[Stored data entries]
(** One turn of the loop over bits. *)
Lemma plotted_next n cx cy color fb' Q :
  plotted g bitmap fb n fb' -> n = cy * g_width g + cx ->
  0 <= cx < g_width g -> 0 <= cy < g_height g -> color = glyph_color g bitmap n ->
  (forall fb'', plotted g bitmap fb (n + 1) fb'' -> Q (tt, fb'')) ->
  wp (plot (cx + g_x g) (cy + g_y g) color fb') Q.
Proof.
  intros (Hwf & Hd & Hp) Hn Hcx Hcy -> HQ. destruct Hfits as (? & ? & ? & ? & ? & ?).
  assert (width fb' = width fb /\ height fb' = height fb) as [Hw Hh]
    by (unfold width, height; by rewrite Hd).
  apply plot_wp; [done| |].
  { unfold on_screen. rewrite Hw, Hh. lia. }
  intros fb'' Hwf' Hd' Hp'. apply HQ. split; [done|]. split; [by rewrite Hd', Hd|].
  intros x y Hs. rewrite Hp' by (unfold on_screen; by rewrite Hw, Hh).
  rewrite Hp by done. destruct (decide (x = cx + g_x g /\ y = cy + g_y g)) as [[-> ->]|Hne].
  - assert (glyph_index g (cx + g_x g) (cy + g_y g) = n) as Hi by (unfold glyph_index; nia).
    rewrite decide_True; [by rewrite Hi|]. unfold in_glyph. lia.
  - destruct (decide (in_glyph g x y)) as [Hin|Hin].
    + assert (glyph_index g x y <> n) as Hni.
      { intros Heq. apply Hne. apply in_glyph_index; try done; lia. }
      repeat case_decide; try done; exfalso; intuition lia.
    + by rewrite !decide_False by (by intros [? _]).
Qed.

_TASK INSTRUCTIONS_
Go through the records and gather the lines that hold "color".

_RESPONSE TO THE EXERCISE_
Lemma plotted_next n cx cy color fb' Q :
  0 <= cx < g_width g -> 0 <= cy < g_height g -> color = glyph_color g bitmap n ->
  wp (plot (cx + g_x g) (cy + g_y g) color fb') Q.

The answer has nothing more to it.